Return only those lines of the records below in which "else" appears.

EXTRACTED MATERIAL
----------

(** What one call prints with [console.error]. *)
Lemma send_stderr env A (req : Request) (reply : History -> Reply A) w :
  development (snd (send env req reply w)) = development w /\
  stderr (snd (send env req reply w))
  = if development w then
      if key_accepted w then
        match reply (net_log w) with
        | Success _ => stderr w
        | Failure _ raw _ => ("API Error: " ++ raw) :: stderr w
        end
      else ("API Error: " ++ "undefined") :: stderr w
    else stderr w.
Proof.
  rewrite send_eq.
  destruct (paced_fields env w) as (_ & _ & P1 & _ & _ & _ & _ & _ & _ & P2 & _).
  destruct (answered_fields env req w) as (_ & _ & Q1 & _ & _ & _ & _ & _ & _ & Q2 & _).
  destruct (key_accepted w); [destruct (reply (net_log w)) as [d|st raw msg]|]; cbn [snd].
  - rewrite Q1, Q2. split; [reflexivity|]. now destruct (development w).
  - unfold noted. rewrite Q1.
    destruct (development w) eqn:D; world_simpl; rewrite ?Q1, ?Q2; now split.
  - unfold noted. rewrite P1.
    destruct (development w) eqn:D; world_simpl; rewrite ?P1, ?P2; now split.
Qed.

Lemma send_errors env A (req : Request) (reply : History -> Reply A) w :
  same_errors w (snd (send env req reply w)).
Proof.
  destruct (send_stderr env req reply w) as [D S].
  split; [exact D|]. intro H. rewrite S, H. reflexivity.
Qed.

Lemma bind_errors A B (m : M A) (f : A -> M B) :
  (forall w, same_errors w (snd (m w))) ->
  (forall a w, same_errors w (snd (f a w))) ->
  forall w, same_errors w (snd (bind m f w)).
Proof.
  intros Hm Hf w. unfold bind. specialize (Hm w).
  destruct (m w) as [[a|e|c] w1]; cbn [snd] in *; [|exact Hm|exact Hm].
  eapply same_errors_trans; [exact Hm | apply Hf].
Qed.

Lemma try_catch_errors A (m : M A) (h : Exn -> M A) :
  (forall w, same_errors w (snd (m w))) ->
  (forall e w, same_errors w (snd (h e w))) ->
  forall w, same_errors w (snd (try_catch m h w)).
Proof.
  intros Hm Hh w. unfold try_catch. specialize (Hm w).
  destruct (m w) as [[a|e|c] w1]; cbn [snd] in *; [exact Hm| |exact Hm].
  eapply same_errors_trans; [exact Hm | apply Hh].
Qed.

Lemma stopTimer_errors env ws uid w : same_errors w (snd (stopTimer env ws uid w)).
Proof.
  revert w. unfold stopTimer. apply bind_errors.
  - intro w. apply send_errors.
  - intros entries w. destruct (find is_running entries) as [r|];
      [|apply same_errors_refl].
    revert w. apply bind_errors.
    + intro w. destruct (negb (truthy_opt (te_projectId r))); [|apply same_errors_refl].
      revert w. apply try_catch_errors.
      * apply bind_errors; [intro w; apply send_errors|].
        intros [|p l] w; apply same_errors_refl.
      * intros e w. apply same_errors_refl.
    + intros pid. apply bind_errors; [intro w; apply same_errors_refl|].
      intros now w. apply send_errors.
Qed.

(** X19. No call through the client touches what the process stores: the
    key of the environment, the key file, the state of the disk, the
    configuration in memory and on disk, and the lines printed with
    [console.log] are after a call (a single one, [testConnection],
    [startTimer], [stopTimer]) what they were before, whether the call
    succeeds or fails.  With [console.error] a call prints in development
    mode only: there a single call that fails prints one line, "API Error: "
    and the data of the response ("undefined" when the key was refused
    before anything was sent), and a call that succeeds prints none; outside
    development mode no call prints anything that way. *)
Theorem client_keeps_store env w :
  (forall A (req : Request) (reply : History -> Reply A),
     same_store w (snd (send env req reply w))) /\
  same_store w (snd (testConnection env w)) /\
  (forall ws r, same_store w (snd (startTimer env ws r w))) /\
  (forall ws uid, same_store w (snd (stopTimer env ws uid w))) /\
  (forall A (req : Request) (reply : History -> Reply A),
     stderr (snd (send env req reply w))
     = if development w then
         if key_accepted w then
           match reply (net_log w) with
           | Success _ => stderr w
           | Failure _ raw _ => ("API Error: " ++ raw) :: stderr w
           end
         else ("API Error: " ++ "undefined") :: stderr w
       else stderr w) /\
  (development w = false ->
   stderr (snd (testConnection env w)) = stderr w /\
   (forall ws r, stderr (snd (startTimer env ws r w)) = stderr w) /\
   (forall ws uid, stderr (snd (stopTimer env ws uid w)) = stderr w)).
Proof.
  split; [intros; apply send_keeps|].
  split; [|split; [|split; [|split; [intros; apply send_stderr|]]]];
    [| | | intro D; split; [|split]].
  4: { assert (E : same_errors w (snd (testConnection env w))).
       { revert w D. intros w _. revert w. apply try_catch_errors.
         - intro w. apply send_errors.
         - intros e w. apply same_errors_refl. }
       now apply E. }
  4: { intros ws r. now apply (send_errors env _ _ w). }
  4: { intros ws uid. now apply (stopTimer_errors env ws uid w). }
  - revert w. apply try_catch_keeps.
    + intro w. apply send_keeps.
    + intros e w. apply same_store_refl.
  - intros ws r. apply send_keeps.
  - intros ws uid. revert w. unfold stopTimer. apply bind_keeps.
    + intro w. apply send_keeps.
    + intros entries w. destruct (find is_running entries) as [r|];
        [|apply same_store_refl].
      revert w. apply bind_keeps.
      * intro w. destruct (negb (truthy_opt (te_projectId r))); [|apply same_store_refl].
        revert w. apply try_catch_keeps.
        -- apply bind_keeps; [intro w; apply send_keeps|].
           intros [|p l] w; apply same_store_refl.
        -- intros e w. apply same_store_refl.
      * intros pid. apply bind_keeps; [intro w; apply same_store_refl|].
        intros now w. apply send_keeps.
Qed.

Lemma client_keeps_store_witness :
  development (started 1000 (Some sample_key)) = false /\
  stderr (snd (stopTimer idle_env "ws" "u1" (started 1000 (Some sample_key)))) = [].
Proof.
  split; [reflexivity|].
  destruct (client_keeps_store idle_env (started 1000 (Some sample_key)))
    as (_ & _ & _ & _ & _ & H).
  destruct (H eq_refl) as (_ & _ & H3). rewrite H3. reflexivity.
Defined.

End Client.

(** ** The commands of [auth] *)

Module Session.
Import JsString Sys Api Model Pipeline Stop Login Credentials Client.
Local Open Scope Z_scope.

Lemma prompted_fields key w :
  api_key_file (prompted key w) = api_key_file w /\
  net_log (prompted key w) = net_log w /\
  env_api_key (prompted key w) = env_api_key w /\
  config (prompted key w) = config w /\
  config_file (prompted key w) = config_file w.
Proof. unfold prompted. destruct (truthy_opt key); repeat split. Qed.

Lemma login_start env key w :
  Auth.login env key w
  = let k := entered_key env key in
    let w0 := prompted key w in
    if negb (truthy k) then (Exit 1, with_console "No API key provided" w0)
    else if negb (Utils.isValidApiKey k)
    then (Exit 1, with_console "Invalid API key format" w0)
    else if negb (disk_writable w)
    then (Exit 1,
          with_console ("Authentication failed: Failed to store API key: " ++ fs_error env)
            (with_console "Validating API key..." w0))
    else Auth.login env key w.
Proof.
  cbv zeta. unfold entered_key, prompted.
  destruct (truthy_opt key) eqn:Hk.
  - destruct key as [k|]; [|discriminate Hk]. cbn [truthy_opt or_empty] in *.
    rewrite Hk. cbn [negb].
    destruct (Utils.isValidApiKey k) eqn:V; cbn [negb];
      [destruct (disk_writable w) eqn:D; cbn [negb]; [reflexivity|]|];
      unfold Auth.login, try_catch, bind, ret, console_log, modify, throw, exit,
        ConfigManager.setApiKey, ConfigManager.fs_guard, try_catch, bind, modify, throw;
      repeat (progress (cbn [truthy_opt negb or_empty exn_message]; world_simpl;
                        rewrite ?Hk, ?V, ?D)); reflexivity.
  - destruct (truthy (trim (prompt_answer env))) eqn:T; cbn [negb];
      [destruct (Utils.isValidApiKey (trim (prompt_answer env))) eqn:V; cbn [negb];
       [destruct (disk_writable w) eqn:D; cbn [negb]; [reflexivity|]|]|];
      unfold Auth.login, try_catch, bind, ret, console_log, modify, throw, exit,
        ConfigManager.setApiKey, ConfigManager.fs_guard, try_catch, bind, modify, throw;
      repeat (progress (cbn [truthy_opt negb or_empty exn_message]; world_simpl;
                        rewrite ?Hk, ?T, ?V, ?D)); reflexivity.
Qed.
Lemma other_code_raises_TypeError_witness :
  outcome (sendMessage
             (mock (mkResponse 200 "OK" ""
                (Some (VDict [("result", VDict [("code", VStr "402");
                                                ("message", VStr "Insufficient credit")])]))))
             me (VStr "hello") (VStr "98912345678") VNone VNone VNone)
    = Raise TypeError.
Proof.
  refine (proj1 (other_code_raises_TypeError
    (mock (mkResponse 200 "OK" ""
       (Some (VDict [("result", VDict [("code", VStr "402");
                                       ("message", VStr "Insufficient credit")])]))))
    me
    (VDict [("result", VDict [("code", VStr "402"); ("message", VStr "Insufficient credit")])])
    (VStr "402") (VStr "Insufficient credit")
    (VStr "hello") (VStr "98912345678") VNone VNone VNone (VStr "7") (VStr "1234")
    (VStr "login") CHECK_ID TEXT [] _ _ _ _)).
  - intros rq. eexists. split; reflexivity.
  - reflexivity.
  - reflexivity.
  - reflexivity.
Defined.

(** X18.  A call that succeeds on a response whose status is not from 400 to
    599 prints nothing: all that each operation does to the outside is to
    send its one request. *)
Theorem successful_call_prints_nothing (request : Request → result Response)
    (self : Ghasedak) (body : option value) (items : value)
    (message receptor linenumber senddate checkid id otp template : value)
    (kind : MessageIDType) (type : MessageType) (params : list (string * value)) :
  responds request body →
  accepted_status request →
  checked_envelope body = Ok items →
  trace (sendMessage request self message receptor linenumber senddate checkid)
    = [Sent (request_of self "POST" "/sms/send/simple"
               (sendMessage_data message receptor linenumber senddate checkid))] ∧
  trace (sendOtpVerification request self otp receptor template type checkid params)
    = [Sent (request_of self "POST" "/verification/send/simple"
               (sendOtpVerification_data otp receptor template type checkid params))] ∧
  trace (getSMSStatus request self id kind)
    = [Sent (request_of self "GET" "/sms/status" (getSMSStatus_data id kind))] ∧
  trace (getAccountInfo request self)
    = [Sent (request_of self "POST" "/account/info" ∅)].
Proof.
  intros Hres Hstatus Hbody.
  assert (∀ endpoint data method,
            trace (makeRequest request self endpoint data method)
            = [Sent (request_of self method endpoint (default ∅ data))]) as Hquiet.
  { intros endpoint data method.
    destruct (Hres (request_of self method endpoint (default ∅ data)))
      as (response & Hrq & _).
    pose proof (Hstatus _ _ Hrq) as Hacc.
    unfold makeRequest, request_of in *. cbv zeta.
    rewrite trace_bind, outcome_bind, trace_bind; simpl. rewrite Hrq.
    unfold raise_for_status.
    replace ((400 <=? status_code response) && (status_code response <? 500))
      with false by (symmetry; apply andb_false_iff; lia).
    replace ((500 <=? status_code response) && (status_code response <? 600))
      with false by (symmetry; apply andb_false_iff; lia).
    simpl. by rewrite makeRequest_rest_silent. }
  pose proof (λ endpoint data method,
    eq_trans (makeRequest_responded request self endpoint data method body Hres) Hbody)
    as Hok.
  unfold sendMessage, sendOtpVerification, getSMSStatus, getAccountInfo. cbv zeta.
  repeat split; by rewrite (guarded_trace_returned _ _ _ items (Hok _ _ _)), Hquiet.
Qed.

Lemma successful_call_prints_nothing_witness :
  trace (getAccountInfo (mock (mkResponse 200 "OK" "" (Some two_items))) me)
    = [Sent (request_of me "POST" "/account/info" ∅)].
Proof.
  refine (proj2 (proj2 (proj2 (successful_call_prints_nothing
    (mock (mkResponse 200 "OK" "" (Some two_items))) me (Some two_items)
    (VList [VStr "x"; VStr "42"])
    (VStr "hello") (VStr "98912345678") VNone VNone VNone (VStr "7") (VStr "1234")
    (VStr "login") CHECK_ID TEXT [] _ _ _)))).
  - intros rq. eexists. split; reflexivity.
  - intros rq response [= <-]. simpl. lia.
  - reflexivity.
Defined.

(** ** Further properties: the translation of statuses *)

Lemma dict_get_set_other (k k' : string) (v : value) (d : list (string * value)) :
  k' ≠ k → dict_get k' (dict_set k v d) = dict_get k' d.
Proof.
  intros Hne. induction d as [|[k0 v0] d IH]; simpl.
  - destruct (String.eqb_spec k' k); [done|done].
  - destruct (String.eqb_spec k k0) as [->|Hk]; simpl.
    + by destruct (String.eqb_spec k' k0).
    + by rewrite IH.
Qed.

Lemma dict_set_keys (k : string) (v v0 : value) (d : list (string * value)) :
  dict_get k d = Some v0 → map fst (dict_set k v d) = map fst d.
Proof.
  induction d as [|[k1 v1] d IH]; simpl; [done|].
  destruct (String.eqb_spec k k1) as [->|Hk]; simpl; [done|].
  intros Hget. by rewrite IH.
Qed.

Lemma Statuses_unknown (n : Z) : ¬ (0 ≤ n ≤ 6) → Statuses !! n = None.
Proof.
  intros Hn. unfold Statuses. apply not_elem_of_list_to_map_1. simpl.
  rewrite !elem_of_cons, elem_of_nil. lia.
Qed.

Lemma translate_status_same (item out : value) :
  translate_status item = Ok out → same_but_status item out.
Proof.
  unfold translate_status. destruct item as [| | | | |d]; try done. simpl.
  destruct (dict_get "status" d) as [status|] eqn:Hget; [|done].
  destruct (Statuses_get status) as [text|]; [|done]. simpl.
  intros [= <-]. exists d, (dict_set "status" text d). repeat split.
  - by eapply dict_set_keys.
  - intros k Hk. by apply dict_get_set_other.
Qed.

Lemma for_each_translate_same (items out : list value) :
  for_each translate_status items = Ok out → Forall2 same_but_status items out.
Proof.
  revert out. induction items as [|item items IH]; intros out; simpl.
  - intros [= <-]. constructor.
  - destruct (translate_status item) as [o|] eqn:Ho; [|done].
    destruct (for_each translate_status items) as [rest|]; [|done].
    intros [= <-]. constructor; [by apply translate_status_same|by apply IH].
Qed.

----------

REPLY
      else ("API Error: " ++ "undefined") :: stderr w
    else stderr w.
         else ("API Error: " ++ "undefined") :: stderr w
       else stderr w) /\
    else if negb (Utils.isValidApiKey k)
    else if negb (disk_writable w)
    else Auth.login env key w.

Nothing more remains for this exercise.